Growth Differentiation Factor 11 and Myostatin: Mechanism and Therapeutic Role in Cardiovascular Diseases

Camparini, Luca (2019). Growth Differentiation Factor 11 and Myostatin: Mechanism and Therapeutic Role in Cardiovascular Diseases. PhD thesis The Open University.



During life, cardiac muscle is capable of remodeling in response to an increased hemodynamic demand through cardiac hypertrophy. However, in most cases, if the stress stimuli become chronic the initially compensatory hypertrophic response evolves towards a pathological condition and heart failure. In this scenario, a therapeutic approach capable of reducing pathological cardiac hypertrophy could be beneficial.

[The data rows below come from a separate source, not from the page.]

(** ** The warnings are computed without failing *)

Lemma set_warn_same s : set_warn s (warn s) = s.
Proof. by destruct s. Qed.
Lemma block_proof_some b : is_u32 (nBits b) -> exists w, block_proof b = Some w.
Proof. intros Hb. destruct (GetBlockProof_correct b Hb) as (w & E & _). exists (val w). unfold block_proof. by rewrite E. Qed.
Lemma lower_to_spec h fuel l b k : wf_heap h -> h !! l = Some b -> (Z.to_nat (nHeight b) <= fuel)%nat -> 0 <= k ->
  exists r, lower_to h fuel (Some l) k = Some r /\ forall x, r = Some x -> is_Some (h !! x).
Proof.
  intros Hwf Hl Hf Hk. revert l b Hl Hf. induction fuel as [|fuel IH]; intros l b Hl Hf; cbn [lower_to]; rewrite Hl; cbn [mbind option_bind];
    (destruct (Z.gtb_spec (nHeight b) k) as [Hgt|Hle]; [|exists (Some l); split; [done|]; intros x [= <-]; eauto]); [lia|].
  destruct (pprev b) as [q|] eqn:Eq; [|exists None; split; [by destruct fuel | done]].
  destruct (wf_prev h Hwf l b q Hl Eq) as (c & Hc & Hh & _). apply (IH q c Hc). lia.
Qed.
Lemma fork_loop_spec h fuel f b plonger : wf_heap h -> h !! f = Some b -> (Z.to_nat (nHeight b) < fuel)%nat -> (forall x, plonger = Some x -> is_Some (h !! x)) ->
  exists r, fork_loop h fuel (Some f) plonger = Some r /\ forall x, r = Some x -> is_Some (h !! x).
Proof.
  intros Hwf. revert f b plonger. induction fuel as [|fuel IH]; intros f b plonger Hf Hl Hp; [lia|]. cbn [fork_loop].
  case_bool_decide; [exists (Some f); split; [done|]; intros x [= <-]; eauto|]. rewrite Hf. cbn [mbind option_bind]. destruct (Hwf f b Hf) as [Hb0 _].
  match goal with |- context [lower_to h ?n plonger (nHeight b)] => set (k := n) end.
  assert (exists r, lower_to h k plonger (nHeight b) = Some r /\ forall x, r = Some x -> is_Some (h !! x)) as (r & -> & Hr).
  { unfold k. destruct plonger as [l|]; [|by exists None]. destruct (Hp l eq_refl) as [c Hc]. rewrite Hc. apply (lower_to_spec h _ l c); [done | done | lia | lia]. }
  cbn [mbind option_bind]. case_bool_decide; [exists (Some f); split; [done|]; intros x [= <-]; eauto|].
  destruct (pprev b) as [q|] eqn:Eq; [|exists None; split; [by destruct fuel | done]].
  destruct (wf_prev h Hwf f b q Hf Eq) as (c & Hc & Hh & Hc0). apply (IH q c r); [done | lia | done].
Qed.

Growth differentiation factor 11 (GDF11) is circulating factor able to reduce cardiac hypertrophy in mice. It is a member of TGF-β family, and it shares a high level of homology with myostatin (MSTN) a well-studied protein that regulates skeletal muscle mass and apparently minimal activity on cardiac mass.

Our data showed different protein levels between cardiac and skeletal muscle tissues revealed a higher abundancy of type I TGF-β receptors (ALK4/5/7) in the heart samples. Moreover, ALK7 receptor knockout induced a significant reduction in SMAD3/4 signaling only after GDF11 treatment. These results showed a differential quantity and use of ALKs receptors, possibly explaining the higher GDF11 sensitivity of cardiomyocytes compared to skeletal myocytes.

Using a model of pressure overload-induced cardiac hypertrophy it was possible to further confirm the anti-hypertrophic activity of GDF11. Interestingly, even if with lower potency, this effect was recapitulated also by MSTN, demonstrating that both peptides have overlapping effects on cardiac tissue. Furthermore, aiming to reduce controversies regarding GDF11 and MSTN serum quantifications, we contributed to develop a novel assay based on mass spectrometry that can discriminate and quantify reliably both proteins. Using this method, it was also possible to identify an age-dependent reduction of both GDF11 and MSTN ligand in mice.

In conclusion, GDF11 and MSTN share a common cardiac anti-hypertrophic activity that was not previously expected. Modulation of GDF11/MSTN signaling pathway can be considered for development of novel therapeutic strategies and new biotherapeutics.